Friday, February 12, 2010

Nelson Mandela: Whose Hero Is He?

image February 11th marked the twentieth anniversary of Nelson Mandela’s release from Robin Island.   Twitter was filled with his quotes and praise for what a wonderful forgiving soul that he is.  In his lifetime Mandela has been transformed from a simple man, to a near God like figure who we consider to be above question.  

His fight against apartheid and wrongful imprisonment has sparked hope in millions of people.  The mythos surrounding Mandela is such that to question any of his actions is not permissible.   That he is a man, and therefore subject to the very same imperfections as every other mortal is denied in order to cement his heavenly martyr status. We are desperate to hold on to the lie that racism has been defeated and Mandela is a major key to this social myth.

Since his release from prison, South Africa has largely been governed by Blacks and a Black bourgeoisie has risen to take its place at the table.  The fact that a few have been allowed to rise is offered as proof that the evils of apartheid have been defeated and that the country has indeed begun to heal from generations of race based violence. 

Mandela preaches forgiveness and he has been praised globally for not holding onto hatred in his heart.   Turn the other cheek has always made Whiteness comfortable because it is well aware of the heinous nature of its crimes against the coloured peoples of this world.  Even those that would fight for equality fear the righteous retribution of Black rage and therefore; a figure like Mandela is comforting.

Chief among his accomplishments for many was the Truth and Reconciliation Commission. In this forum Whites told Blacks of the crimes that they had committed and in this way, husbands, wives, sons and daughters finally learned exactly how their loved ones died and in some cases where their bodies were buried.  This was truth without justice and this was highly appealing to Whiteness, which has a history of rejecting accountability.  

When it became clear that power was to change hands, White flight began and they quickly attempted to emigrate to any western country that would take them. What better way  to pacify the remaining White people than by letting them know that despite having to deal with Black faces in so-called positions of power, that they would never be forced to pay reparations or serve a day in prison for their actions.  Who wouldn’t hold onto that deal?

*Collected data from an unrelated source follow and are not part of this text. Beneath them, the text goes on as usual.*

(** The entry of each host in the aggregation output. *)
Lemma aggregate_hosts_get ws h :
  dict_get h (aggregate_hosts ws) =
  match workers_on h ws with
  | [] => None
  | (a, i) :: rest =>
      Some {| entry_address := a;
              entry_cores := Zsum (map (fun aw => ncores (snd aw)) ((a, i) :: rest));
              entry_memory := py_sum (map (fun aw => reported_memory (snd aw)) ((a, i) :: rest)) |}
  end.
Proof.
  unfold aggregate_hosts. rewrite fold_aggregate_get. simpl.
  destruct (workers_on h ws) as [|[a i] rest]; [done|].
  unfold absorb, py_sum. cbn [entry_cores entry_address entry_memory]. by rewrite fold_left_Zadd.
Qed.

Lemma workers_on_nil ws h :
  workers_on h ws = [] <-> ~ In h (map (fun aw => host (snd aw)) ws).
Proof.
  unfold workers_on. induction ws as [|[a i] ws IH]; simpl; [tauto|].
  destruct (decide (host i = h)) as [Hh|Hh].
  - rewrite filter_cons_True by done. split; [discriminate | tauto].
  - rewrite filter_cons_False by done. rewrite IH. tauto.
Qed.

(** The first worker of a host: the head of [workers_on]. *)
Lemma workers_on_head ws h a i rest :
  workers_on h ws = (a, i) :: rest ->
  exists before after,
    ws = before ++ (a, i) :: after /\ host i = h /\
    Forall (fun aw => host (snd aw) <> h) before /\ rest = workers_on h after.
Proof.
  unfold workers_on. induction ws as [|[a0 i0] ws IH]; simpl; [done|].
  destruct (decide (host i0 = h)) as [Hh|Hh].
  - rewrite filter_cons_True by done. intros [= -> -> <-].
    exists [], ws. by repeat split.
  - rewrite filter_cons_False by done. intros Hw.
    destruct (IH Hw) as (before & after & -> & ? & ? & ?).
    exists ((a0, i0) :: before), after. repeat split; auto.
Qed.

Lemma workers_on_app ws ws' h : workers_on h (ws ++ ws') = workers_on h ws ++ workers_on h ws'.
Proof. unfold workers_on. apply filter_app. Qed.

(** The hosts of the output, in order: each host of the snapshot once. *)
Lemma fold_aggregate_keys ws hosts :
  NoDup (dict_keys hosts) ->
  NoDup (dict_keys (fold_left aggregate_step ws hosts)) /\
  forall h, In h (dict_keys (fold_left aggregate_step ws hosts)) <->
            In h (dict_keys hosts) \/ In h (map (fun aw => host (snd aw)) ws).
Proof.
  revert hosts. induction ws as [|[a i] ws IH]; intros hosts Hnd; cbn [fold_left map].
  - split; [done | simpl; tauto].
  - assert (Hstep : NoDup (dict_keys (aggregate_step hosts (a, i))) /\
                    forall h, In h (dict_keys (aggregate_step hosts (a, i))) <->
                              In h (dict_keys hosts) \/ host i = h).
    { rewrite aggregate_step_keys.
      destruct (dict_get (host i) hosts) as [e|] eqn:He.
      - split; [done|]. intros h. split; [tauto|]. intros [?| <-]; [done|].
        apply dict_get_Some_In. by rewrite He.
      - apply dict_get_None in He. split.
        + apply NoDup_app. repeat split; [done| |apply NoDup_singleton].
          intros x Hx Hx'. apply list_elem_of_In in Hx.
          apply list_elem_of_singleton in Hx'. by subst.
        + intros h. rewrite in_app_iff. simpl. tauto. }
    destruct Hstep as [Hnd' Hin']. destruct (IH _ Hnd') as [Hnd'' Hin''].
    split; [done|]. intros h. rewrite Hin'', Hin'. simpl. tauto.
Qed.

Lemma aggregate_hosts_keys ws :
  NoDup (dict_keys (aggregate_hosts ws)) /\
  forall h, In h (dict_keys (aggregate_hosts ws)) <->
            In h (map (fun aw => host (snd aw)) ws).
Proof.
  destruct (fold_aggregate_keys ws [] (NoDup_nil_2 (A:=string))) as [Hnd Hin].
  split; [done|]. intros h. unfold aggregate_hosts. rewrite Hin. simpl. tauto.
Qed.

Lemma aggregate_hosts_nil ws : aggregate_hosts ws = [] <-> ws = [].
Proof.
  split; [|by intros ->].
  destruct ws as [|[a i] ws]; [done|]. intros Hagg.
  destruct (aggregate_hosts_keys ((a, i) :: ws)) as [_ Hin].
  rewrite Hagg in Hin. destruct (proj2 (Hin (host i))). by left.
Qed.
End AggregationFacts.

Thank goodness that Nelson Mandela arranged such a peaceful transition.  I am sure that the White people living in the suburbs in a near palatial existence, next to Blacks who continue to live in poverty and shanty towns are also full of relief.  They get to keep their  well paying jobs, big homes and Black maids.  The face of government has changed and there may be one or two Black bourgeoisie living in their posh neighbourhoods now, but essentially the social structure has not changed. In a country with an overwhelming Black majority, Whiteness has still managed to hold onto the real positions of power and this is what comes of turning the other cheek; this is what comes with forgiveness. 

Mandela is a hero to many not because he spent years wrongfully being imprisoned but because he enabled the hegemony of Whiteness.  You will note that every single Black leader that has called on Blacks to embrace their anger and seek justice has been vilified, while men like Mandela receive endless praise.  Equality in name only is what Whiteness wants and such a thing  would never have occurred had they embraced a Black leader that had demanded justice. 

Two hundred years from now, Whites will be telling Blacks about how apartheid was so long ago and that their failure to rise to true power is because they sabotage their community.  It will be common to hear that the systemic equality that exists is a figment of Black imagination, much like Whiteness currently preaches to the descendents of slaves in the Global North. 

As a Black woman I dare to question Nelson Mandela’s decisions in his later years.  I refuse to accept a hero that has been gift wrapped and handed to me by Whiteness for palatable consumption.  My rage and my demand for justice comes from a place of loving Black people and though we have been taught not to value each other and turn the other cheek, perhaps we would be better served by questioning who this really benefits? Whiteness is directly responsible for the deaths of millions over centuries and if that is not the face of real evil then what is?